Lithuania has hardened its border with Belarus and authorized border guards to push back illegal migrants.

The European Union said on August 10 that it hopes for a stabilization of the migrant situation in Lithuania after Iraq suspended flights from Baghdad to Minsk, as neighboring Latvia declared a state of emergency and Lithuania decided to erect a fence following an influx of illegal migrants entering from Belarus.

Lithuania first started to register a surge of mostly Iraqi migrants crossing the border with Belarus in July. This has been followed in recent weeks by Latvia and Poland witnessing a similar wave, prompting authorities in the EU member states to beef up the border and start pushing back illegal migrants.

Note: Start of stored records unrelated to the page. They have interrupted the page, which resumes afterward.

(** C10. A classified path of the walk plays one role.  Either it is the
    entry of the index under its own key, it is an entry of the index
    nowhere else, and it is the duplicate side of no pair; or it is the
    duplicate side of exactly one pair, it is no entry of the index, and it
    is the original of no pair. *)
Theorem classified_path_single_role hashlib_new w directory p s h :
  p ∈ walk_paths (fs w) directory →
  key_of hashlib_new (fs w) p = Some (s, h) →
  ∃ file_hashes duplicates w',
    find_duplicate_files hashlib_new directory w = (Ret duplicates, w') ∧
    locals_at_end hashlib_new directory w = Ret (file_hashes, duplicates) ∧
    ((entry file_hashes s (Some h) = Some p ∧
      (∀ s' h', entry file_hashes s' h' = Some p → s' = s ∧ h' = Some h) ∧
      p ∉ duplicates.*1)
     ∨
     (∃ o, o ≠ p ∧
           filter (λ pr, pr.1 = p) duplicates = [(p, o)] ∧
           entry file_hashes s (Some h) = Some o ∧
           (∀ s' h', entry file_hashes s' h' ≠ Some p) ∧
           p ∉ duplicates.*2)).
Proof.
  intros Hp Hk.
  pose proof (walk_paths_nodup (fs w) directory) as Hnd.
  set (m := fs w) in *. set (paths := walk_paths m directory) in *.
  destruct (final_state hashlib_new m paths) as [file_hashes duplicates] eqn:Hst.
  assert (dups hashlib_new m paths = duplicates) as Hd
    by (unfold dups; by rewrite Hst).
  assert (∀ s' h', entry file_hashes s' (Some h')
                     = first_of hashlib_new m (s', h') paths) as Hidx.
  { intros s' h'. rewrite <- index_first_seen. by rewrite Hst. }
  assert (∀ s', entry file_hashes s' None ≠ Some p) as Hnone.
  { intros s' Hs'.
    replace file_hashes with (final_state hashlib_new m paths).1 in Hs'
      by (by rewrite Hst).
    rewrite index_failed_last in Hs'.
    apply last_Some_elem_of, list_elem_of_filter in Hs' as [[_ Hh] _].
    apply key_hash_some in Hk as [_ Hk]. congruence. }
  assert (∀ s' h', entry file_hashes s' h' = Some p →
                   first_of hashlib_new m (s, h) paths = Some p ∧
                   s' = s ∧ h' = Some h) as Hown.
  { intros s' [h'|] He; [|by destruct (Hnone s')].
    rewrite Hidx in He. pose proof He as He'.
    apply first_of_elem in He as [_ Hk']. by simplify_eq. }
  apply list_elem_of_split in Hp as (l1 & l2 & Hwalk).
  rewrite Hwalk in Hnd.
  pose proof (dups_of_path hashlib_new m _ _ _ Hnd) as Hf.
  rewrite <- Hwalk, Hd in Hf. unfold new_pair in Hf. rewrite Hk in Hf.
  assert (first_of hashlib_new m (s, h) paths
          = match first_of hashlib_new m (s, h) l1 with
            | Some o => Some o
            | None => Some p
            end) as Hfirst.
  { rewrite Hwalk, first_of_app.
    destruct (first_of hashlib_new m (s, h) l1); [done|].
    unfold first_of. by rewrite filter_cons, decide_True. }
  exists file_hashes, duplicates. eexists. split_and!.
  - rewrite find_run. fold m paths. by rewrite Hst.
  - rewrite locals_run. fold m paths. by rewrite Hst.
  - destruct (first_of hashlib_new m (s, h) l1) as [o|] eqn:E.
    + right. exists o.
      assert (o ≠ p) as Hop.
      { intros ->. apply first_of_elem in E as [Hin _].
        apply NoDup_app in Hnd as (_ & Hdis & _).
        apply (Hdis p Hin). left. }
      assert (∀ s' h', entry file_hashes s' h' ≠ Some p) as Hnot.
      { intros s' h' He. apply Hown in He as (He & _). congruence. }
      split_and!; [done|done|by rewrite Hidx, Hfirst|done|].
      intros ([d o'] & -> & Hin)%list_elem_of_fmap. simpl in *.
      rewrite <- Hd in Hin. apply dups_first in Hin as ([s' h'] & _ & _ & Ho).
      rewrite <- Hidx in Ho. by apply Hnot in Ho.
    + left. split_and!.
      * by rewrite Hidx, Hfirst.
      * intros s' h' He. by apply Hown in He as (_ & ? & ?).
      * intros ([d o] & -> & Hin)%list_elem_of_fmap.
        assert ((d, o) ∈ filter (λ pr : string * string, pr.1 = d) duplicates)
          as Hin' by (by apply list_elem_of_filter).
        simpl in Hf. rewrite Hf in Hin'. by apply not_elem_of_nil in Hin'.
Qed.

Poland, the Baltic states, and EU officials say the migrant flows are being orchestrated by strongman Alyaksandr Lukashenka in retaliation for EU sanctions over his government's crackdown on the country’s pro-democracy movement.

Poland says Belarus may also be sending migrants over the border in retaliation for Warsaw's decision last week to give refuge to Belarusian athlete Krystsina Tsimanouskaya after she refused to return home from the Tokyo Olympics.

EU officials have been pressing Iraq to stem the flow of migrants, with Baghdad this week suspending Iraqi Airways flights to Minsk.

"We are pleased to see a very constructive attitude by the Iraqi partners and their constructive reaction," a spokesman for the European Commission -- the 27-member bloc's executive -- told reporters on August 10.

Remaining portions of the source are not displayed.